Saartjie Baartman: The Story of the Many Sides of Autonomy

(Trigger Warning: this blog post contains discussions of racialized sexual violence against black women.)

A figure who has come up A LOT in my scholarship this semester is Saartjie Baartman.  Baartman, or the “original booty queen,” was “the most famous black woman in 19th-century Europe.” (In lieu of perma-linking the same article over and over again, I’m indicating now that the first permalink is the only source I’ll be quoting.)  She was a native of South Africa and worked as a servant until she and her employer hatched a plan.  They decided that they would go to Europe and “make [Saartjie] a star in the human freak show circuit.”  Due to her large buttocks, she and her employers figured she’d become a hit in the eyes of western europeans who had never seen women like Saartjie up close, they’d only heard rumors which focused on the “exoticism” of eroticized body parts (read: longer labia and larger buttocks).

Upon hearing of this rise to fame, many question Saartjie’s autonomy, but it is important to point out how largely talented and willing, Saartjie was.  She was multilingual and able to play many instruments.  Her shows were popular in part because of her immense talents, as well as unfortunately a white gaze rooted in objectification and racism.  Saartjie, “all of 20 when she left for England” was naïve, but not enslaved. She was “paid for [her] work” and “she agreed to the terms of her subjugation.”  Most telling of Saartjie’s autonomy was her decision to remain fully clothed throughout her performances, she opted to wear a flesh toned bodysuit which suggested nudity, but didn’t actually provide it.  This bodily autonomy becomes important later.  More telling however is the instance in which abolitionists attempted to “save her” from her life of performance.
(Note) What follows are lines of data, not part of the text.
(** ** The pid of a record *)

(** C5 fails on the code, on the Windows path.  [getWindowsProcesses]
    pushes an object for every line of five fields without looking at its
    [pid], where [parseUnixProcesses] checks [process.pid].  The listing
    that [tasklist] prints starts with the idle process, whose PID is 0:
    the batch holds a record with [pid] 0, which is not positive; and a
    PID field that is no number gives a record whose [pid] is [NaN]. *)
Theorem C5_windows_batch_keeps_invalid_pids : forall localeCompare,
  map (fun p => (name p, pid p))
      (parseWindowsProcesses localeCompare tasklist_output 20 "memory") =
    [("chrome.exe", of_Z 1234); ("System", of_Z 4); ("System Idle Process", of_Z 0)] /\
  ~ Forall valid_pid (parseWindowsProcesses localeCompare tasklist_output 20 "memory") /\
  map (fun p => (name p, pid p))
      (parseWindowsProcesses localeCompare tasklist_garbled 20 "memory") =
    [("c.exe", of_Z 10); ("a.exe", NaN); ("b.exe", of_Z 30)].
Proof.
  intros localeCompare. split; [reflexivity|]. split; [|reflexivity].
  intros H. unfold valid_pid in H.
  apply (Forall_map pid (fun n => exists z, n = of_Z z /\ (0 < z)%Z)) in H.
  change (map pid (parseWindowsProcesses localeCompare tasklist_output 20 "memory"))
    with [of_Z 1234; of_Z 4; of_Z 0] in H.
  inversion_clear H as [|? ? _ Ha]. inversion_clear Ha as [|? ? _ Hb].
  inversion_clear Hb as [|? ? Hc _].
  destruct Hc as (z & Hz & Hpos). injection Hz as Hz. lia.
Qed.

(** ** The order of numbers *)

Lemma lt_Num_true : forall x y, lt (Num x) (Num y) = true <-> (x < y)%Q.
Proof.
  intros x y. cbn [lt]. rewrite Qlt_alt.
  destruct (Qcompare x y); split; congruence.
Qed.

Lemma lt_Num_false : forall x y, lt (Num x) (Num y) = false <-> (y <= x)%Q.
Proof.
  intros x y. rewrite <- not_true_iff_false, lt_Num_true. split.
  - apply Qnot_lt_le.
  - intros H1 H2. exact (Qlt_not_le _ _ H2 H1).
Qed.

Lemma le_total : forall a b,
  a <> NaN -> b <> NaN -> lt a b = false \/ lt b a = false.
Proof.
  intros [|s|x] [|t|y] Ha Hb; try congruence; cbn [lt].
  - destruct s, t; auto.
  - destruct s; auto.
  - destruct t; auto.
  - fold (lt (Num x) (Num y)). fold (lt (Num y) (Num x)).
    rewrite !lt_Num_false. destruct (Qlt_le_dec x y) as [H|H]; [right|left]; auto.
    now apply Qlt_le_weak.
Qed.

Lemma le_trans : forall a b c,
  a <> NaN -> b <> NaN -> c <> NaN ->
  lt b a = false -> lt c b = false -> lt c a = false.
Proof.
  intros [|s|x] [|t|y] [|u|z] Ha Hb Hc; try congruence; cbn [lt];
    try (destruct s); try (destruct t); try (destruct u); cbn; try congruence.
  fold (lt (Num y) (Num x)). fold (lt (Num z) (Num y)). fold (lt (Num z) (Num x)).
  rewrite !lt_Num_false. intros H1 H2. exact (Qle_trans _ _ _ H1 H2).
Qed.

(** The sign of a difference: [a - b > 0] is [b < a]. *)
Lemma sub_positive : forall a b,
  a <> NaN -> b <> NaN -> lt (of_Z 0) (sub a b) = lt b a.
Proof.
  intros [|s|x] [|t|y] Ha Hb; try congruence; cbn [sub].
  - destruct s, t; reflexivity.
  - destruct s; reflexivity.
  - destruct t; reflexivity.
  - unfold of_Z. destruct (lt (Num y) (Num x)) eqn:E.
    + apply lt_Num_true in E. apply lt_Num_true. rewrite Qred_correct.
      apply Qlt_minus_iff in E. exact E.
    + apply lt_Num_false in E. apply lt_Num_false. rewrite Qred_correct.
      apply Qle_minus_iff in E. setoid_replace (x - y)%Q with (- (y + - x))%Q by ring.
      change (inject_Z 0) with (- 0)%Q. now apply Qopp_le_compat.
Qed.
Lemma open_failure_panics_witness :
  NewCfg fs_nested 10 world0 (bs "app") (bs "~/app.cfg") =
    Panic (bs "could not open file /home/u/app.cfg") /\
  loadBlock fs_nested 3 (newBlock (bs "b") (bs "f")) text_include_missing (bs "f") [] =
    Panic (bs "could not open file /etc/missing.cfg") /\
  loadCfgFile fs_nested 6 (newBlock (bs "app") (bs "f")) text_include_inc (bs "f") [] =
    Panic (bs "could not open file /etc/missing.cfg") /\
  loadCfgFile fs_nested 5 (newBlock (bs "app") (bs "f")) text_inner (bs "f") [] =
    Panic (bs "could not open file /etc/missing.cfg") /\
  NewCfg fs_nested 10 world0 (bs "app") (bs "/etc/app.cfg") =
    Panic (bs "could not open file /etc/missing.cfg") /\
  (exists K, forall fuel, (K <= fuel)%nat ->
     NewCfg fs_late_include fuel world0 (bs "app") (bs "/etc/app.cfg") =
       Panic (bs "could not open file /etc/missing.cfg")).
Proof.
  destruct (open_failure_panics fs_nested) as (A & B & C & D & E & _).
  split; [|split; [|split; [|split; [|split]]]].
  - apply (A 10%nat world0 (bs "app") (bs "~/app.cfg")); vm_compute; reflexivity.
  - apply (proj2 (B 2%nat (newBlock (bs "b") (bs "f")) text_include_missing (bs "f") []
                    (bs "%include /etc/missing.cfg" ++ [NL]) false (bs "}" ++ [NL])
                    (bs "/etc/missing.cfg")
                    ltac:(vm_compute; reflexivity) ltac:(vm_compute; reflexivity)
                    ltac:(vm_compute; reflexivity) ltac:(vm_compute; reflexivity))).
  - apply (proj1 (C 5%nat (newBlock (bs "app") (bs "f")) text_include_inc (bs "f") []
                    (bs "%include /etc/inc.cfg" ++ [NL]) false []
                    (bs "/etc/inc.cfg") text_inner
                    (bs "could not open file /etc/missing.cfg")
                    ltac:(vm_compute; reflexivity) ltac:(vm_compute; reflexivity)
                    ltac:(vm_compute; reflexivity) ltac:(vm_compute; reflexivity))).
  - apply (proj1 (D 4%nat (newBlock (bs "app") (bs "f")) text_inner (bs "f") []
                    (bs "%block b" ++ [NL]) false
                    (bs "{" ++ NL :: bs "%include /etc/missing.cfg" ++ NL :: bs "}" ++ [NL])
                    (bs "could not open file /etc/missing.cfg")
                    ltac:(vm_compute; reflexivity) ltac:(vm_compute; reflexivity)
                    ltac:(vm_compute; reflexivity))).
  - apply (E 10%nat world0 (bs "app") (bs "/etc/app.cfg") text_include_inc
             (bs "could not open file /etc/missing.cfg")); vm_compute; reflexivity.
  - destruct (open_failure_panics fs_late_include) as (_ & _ & _ & _ & _ & _ & _ & R).
    apply (R 1%nat world0 (bs "app") (bs "/etc/app.cfg")
             (bs "a :: k=v;" ++ NL :: bs "%include /etc/missing.cfg" ++ [NL])
             (mkBlock (bs "app") (bs "/etc/app.cfg")
                {[ bs "a" := mkRow (bs "a") {[ bs "k" := bs "v" ]} ]} ∅)
             (bs "%include /etc/missing.cfg" ++ [NL]) (bs "a") 1%nat
             (bs "could not open file /etc/missing.cfg")).
    + vm_compute. reflexivity.
    + vm_compute. reflexivity.
    + apply (reaches_line fs_late_include (bs "/etc/app.cfg") 1
               (newBlock (bs "app") (bs "/etc/app.cfg")) (bs "a :: k=v;")
               (bs "%include /etc/missing.cfg" ++ [NL]) []
               (mkBlock (bs "app") (bs "/etc/app.cfg")
                  {[ bs "a" := mkRow (bs "a") {[ bs "k" := bs "v" ]} ]} ∅)
               (bs "%include /etc/missing.cfg" ++ [NL]) (bs "a")).
      * compute_done.
      * vm_compute. reflexivity.
      * apply reaches_here.
    + vm_compute. reflexivity.
Defined.

Example NewCfg_late_include :
  NewCfg fs_late_include 10 world0 (bs "app") (bs "/etc/app.cfg")
  = Panic (bs "could not open file /etc/missing.cfg").
Proof. vm_compute. reflexivity. Qed.
(** * Azure scale-set provider: identity resolution and backend-pool reconciliation

    A shallow embedding of
    [cluster-autoscaler/vendor/sigs.k8s.io/cloud-provider-azure/pkg/provider/azure_vmss.go]
    and the properties of its node-identity resolver and backend-pool
    reconciler.

    Conventions of the embedding:
    - a Go [string] is a Rocq [string] (a sequence of bytes), [len] is
      [String.length];
    - a Go pointer that may be [nil] is an [option];
    - a Go slice of [compute.SubResource] is a header (array, offset, length,
      capacity) over a store of backing arrays, so that two slices which share
      an array see each other's writes;
    - a [nil] dereference or an index out of range is the outcome [Panic];
    - a method of [*ScaleSet] is a function of a record [ScaleSet] that holds
      the configuration and the collaborators declared in other files. *)

From Stdlib Require Import String Ascii List NArith Lia Bool DecimalString.
From stdpp Require Import base list strings option.

Open Scope string_scope.
Open Scope list_scope.

Set Warnings "-register-all".

(** ** Go strings *)

Module GoString.

(** Simple case folding of one byte: ['A'..'Z'] is mapped onto ['a'..'z'],
    every other byte onto itself. *)
Definition foldByte (c : ascii) : ascii :=
  let n := N_of_ascii c in
  if (65 <=? n)%N && (n <=? 90)%N then ascii_of_N (n + 32) else c.

(** [strings.EqualFold] on strings of ASCII bytes, the alphabet of Azure
    resource identifiers and node names: the letters are compared up to
    case, every other byte as it is.  (On other runes Go folds by the
    Unicode tables, which are left out.) *)
Fixpoint EqualFold (s t : string) : bool :=
  match s, t with
  | EmptyString, EmptyString => true
  | String a s', String b t' => Ascii.eqb (foldByte a) (foldByte b) && EqualFold s' t'
  | _, _ => false
  end.

(** [strings.ToLower] on ASCII. *)
Fixpoint ToLower (s : string) : string :=
  match s with
  | EmptyString => EmptyString
  | String a s' => String (foldByte a) (ToLower s')
  end.

(** [strings.HasPrefix s p]. *)
Definition HasPrefix (s p : string) : bool := String.prefix p s.

(** [strings.TrimPrefix s p]. *)
Definition TrimPrefix (s p : string) : string :=
  if HasPrefix s p then substring (String.length p) (String.length s - String.length p) s
  else s.

(** [to.String]: the pointed string, or the empty string for [nil]. *)
Definition to_String (p : option string) : string := default "" p.

(** [s[lo:]] and [s[:hi]] for indices in range. *)
Definition from (lo : nat) (s : string) : string := substring lo (String.length s - lo) s.
Definition upto (hi : nat) (s : string) : string := substring 0 hi s.

(** The value of one digit in [strconv.ParseUint]: ['0'..'9'], then the
    letters of either case from 10 on. *)
Definition digitValue (c : ascii) : option N :=
  let n := N_of_ascii c in
  if (48 <=? n)%N && (n <=? 57)%N then Some (n - 48)%N
  else if (97 <=? n)%N && (n <=? 122)%N then Some (n - 97 + 10)%N
  else if (65 <=? n)%N && (n <=? 90)%N then Some (n - 65 + 10)%N
  else None.

Fixpoint parseDigits (base : N) (maxVal : N) (acc : N) (s : string) : option N :=
  match s with
  | EmptyString => Some acc
  | String c s' =>
      match digitValue c with
      | None => None
      | Some d =>
          if (base <=? d)%N then None
          else
            let n1 := (acc * base + d)%N in
            if (maxVal <? n1)%N then None else parseDigits base maxVal n1 s'
      end
  end.
Definition formatMarket (market : GammaMarket.t) : outcome Market.t :=
  let outcomes :=
    parseJsonField (GammaMarket.outcomes market) (VArray [VString "Yes"; VString "No"]) in
  let prices := parseJsonField (GammaMarket.outcomePrices market) (VArray []) in
  let tokenIds := parseJsonField (GammaMarket.clobTokenIds market) (VArray []) in
  match get_length outcomes with
  | inl e => Threw e
  | inr None => Unmodelled
  | inr (Some n) =>
      obind (omap (token_at outcomes prices tokenIds) (seq 0 n)) (fun tokens =>
      Returned {| Market.condition_id := GammaMarket.conditionId market;
                  Market.question := GammaMarket.question market;
                  Market.tokens := tokens;
                  Market.volume := string_or (Some (GammaMarket.volume market)) "0";
                  Market.end_date := string_or (Some (GammaMarket.endDate market)) "";
                  Market.active := GammaMarket.active market;
                  Market.closed := GammaMarket.closed market |})
  end.

(** The test of the [filter] in [fetchGammaMarkets]. *)
Definition keep_market (m : GammaMarket.t) : bool :=
  negb (GammaMarket.closed m) && truthy (GammaMarket.clobTokenIds m).

Definition fetchGammaMarkets (limit offset : number) (search : option string)
  : M (list GammaMarket.t) :=
  baseUrl <- call CallGetGammaApiUrl (getGammaApiUrl client) ;;
  let params :=
    [("limit", Number_toString (mul limit (of_Z 3)));
     ("offset", Number_toString offset);
     ("closed", "false")] in
  let params :=
    match given search with
    | Some s => (params ++ [("slug_contains", toLowerCase s)])%list
    | None => params
    end in
  let url := {| base := baseUrl; path := "/markets"; query := params |} in
  response <- call (CallFetch url) (fetch_markets client url) ;;
  if negb (ok response) then
    throw (ErrorObject ("Failed to fetch markets: " ++ statusText response))
  else
    data <- call CallResponseJson (json response) ;;
    match data with
    | None => ret []
    | Some data => ret (slice0 (filter keep_market data) limit)
    end.

Definition fetchGammaMarket (conditionId : string) : M (option GammaMarket.t) :=
  baseUrl <- call CallGetGammaApiUrl (getGammaApiUrl client) ;;
  let url := {| base := baseUrl; path := "/markets/" ++ conditionId; query := [] |} in
  response <- call (CallFetch url) (fetch_market client url) ;;
  if negb (ok response) then
    if status response =? 404 then ret None
    else throw (ErrorObject ("Failed to fetch market: " ++ statusText response))
  else
    call CallResponseJson (json response).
Their movement was taken to court and Baartman testified; she argued that she wanted to stay, determined to make “her fortune.”

In Paris, Baartman was hit with too much publicity too soon.  She “succumbed to alcoholism and became a recluse.”  She died at 26 in Paris.  What happened post mortem is far more morbid than anything that happened in her life before Paris.  “Less than 24 hours after her death,” Baartman was dissected “in the anatomical laboratory of the Natural History Museum.”  Georges Cuvier, who is addressed in a poem in Angles of Ascent, is the doctor responsible for the desecration of Baartman’s remains.  

Her body was torn apart and examined “in the name of science.”  It is no surprise that “special attention” was paid to her genitals.  It seems that when racial difference is attempted to be proven, in women especially, genitals are focused on.  Linda Williams argues in her book, Hard Core: Power, Pleasure, and “the Frenzy of the Visible,” that female pleasure is mythologized as a mystery due to freudian concepts which see the vagina as a lack (of penis).  The vagina is seen as dark, cavernous, space where sex is a mystery waiting to be discovered (by men).  Given this assumption that women’s sexual difference is located in the vagina, it makes sense that racist scientists have attempted to explain racial difference in terms of genital difference.  

There is a long sexual history of fascination in female genitalia and especially the female genitalia of racial minorities.  It has been argued in the past that larger labia are indicative of a more vivacious and insatiable sexuality, which explains the assumed connection between African women and larger labia.  On the flip side, Asian women’s genitals have often been viewed in the opposite way, as smaller which then posits an asian sexuality as docile and submissive.  (These assumptions are clearly racist and largely incorrect as women of all races have differing genital configurations independent of race.  I only put forth these assumptions, as assumptions, to bolster an argument about why Saartjie’s body was treated the way it was.  I am in no way supporting or excusing these assumptions.)

Saartjie Baartman is an important historical figure who faced horrific discrimination post mortem.  For all the efforts she made during her life to conceal and take ownership over her body, what happened to her after her death should never be forgotten.  It is important that her name be repeated and her story be told. We must remember the ways in which she was autonomous and the ways in which her autonomy was taken from her.